**About this task**
Starting with the first line and ending with the line that holds "(** The members", repeat the material exactly.

**Data section**
====

(* ===== verification/Frontend.v ===== *)
(** * The predictor frontend: state, write history and cache line accumulator

    Models [class PredictorFrontend] of [mem/predictor_frontend.hh]/[.cc]: its
    members, [canAddToWhb], [updateWriteHistoryBuffer],
    [cachelineAccumulatorRetireTick], [SendCacheLineToBackend],
    [manageCachelineAcc] and [collectPktStatistics].  The search of the history
    and the request handlers that use these are in [LineSearch] and [Requests]. *)

From S2P Require Import Prelude Common PageTable Chunk CacheLine Queues AddrPredictor Shared.
From S2P Require Import WriteHistory PredictorTable CompletedWrite Backend PendingTable.

Module Frontend.
Module WHB := WriteHistoryBufferEntry.
Module CWE := CompletedWriteEntry.
Import ChunkInfo.

(** The limits, some read from the environment by the constructor; [freeHash]
    is [hash_t("Free write")], the address of a string literal. *)
Record config := mkConfig {
  CL_ACC_SIZE : Z;
  ACC_RETIRE_TICK_PERIOD : Z;
  ACC_ENTRY_RETIRE_THRESHOLD : Z;
  disableFreePrediction : bool;
  disablePerPCConfidence : bool;
  disableFancyAddrPred : bool;
  freeHash : Z
}.

(** The members of the frontend, with the objects of [PendingTableEntryParent]
    it allocates and the static data of [SharedArea] and [PredictorBackend]. *)
Record t := mk {
  cfg : config;
  predictorTable : PredictorTable.t;
  pendingTable : PendingTable.t;
  parents : gmap Z PendingTableEntryParent.t;
  nextParent : Z;
  writeHistoryBuffer : FixedSizeQueue.t WriteHistoryBufferEntry.t;
  cacheLineAccumulator : gmap Z CacheLine.t;
  addrPredictor : AddrPredictor.t;
  lastAccumulatorRetireTick : Z;
  addrChangesSinceClwb : Z;
  lastAlignedPMAddr : Z;
  lastWriteTickToAddr : gmap Z Z;
  lastWritePCToAddr : gmap Z Z;
  lastPMAddr : Z;
  writesSinceLastCL : Z;
  writebackDistMap : gmap Z Z;
  shared : SharedArea.t;
  backend : Backend.t;
  stats : Stats.t
}.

====

**Reply**
(* ===== verification/Frontend.v ===== *)
(** * The predictor frontend: state, write history and cache line accumulator

    Models [class PredictorFrontend] of [mem/predictor_frontend.hh]/[.cc]: its
    members, [canAddToWhb], [updateWriteHistoryBuffer],
    [cachelineAccumulatorRetireTick], [SendCacheLineToBackend],
    [manageCachelineAcc] and [collectPktStatistics].  The search of the history
    and the request handlers that use these are in [LineSearch] and [Requests]. *)

From S2P Require Import Prelude Common PageTable Chunk CacheLine Queues AddrPredictor Shared.
From S2P Require Import WriteHistory PredictorTable CompletedWrite Backend PendingTable.

Module Frontend.
Module WHB := WriteHistoryBufferEntry.
Module CWE := CompletedWriteEntry.
Import ChunkInfo.

(** The limits, some read from the environment by the constructor; [freeHash]
    is [hash_t("Free write")], the address of a string literal. *)
Record config := mkConfig {
  CL_ACC_SIZE : Z;
  ACC_RETIRE_TICK_PERIOD : Z;
  ACC_ENTRY_RETIRE_THRESHOLD : Z;
  disableFreePrediction : bool;
  disablePerPCConfidence : bool;
  disableFancyAddrPred : bool;
  freeHash : Z
}.

(** The members of the frontend, with the objects of [PendingTableEntryParent]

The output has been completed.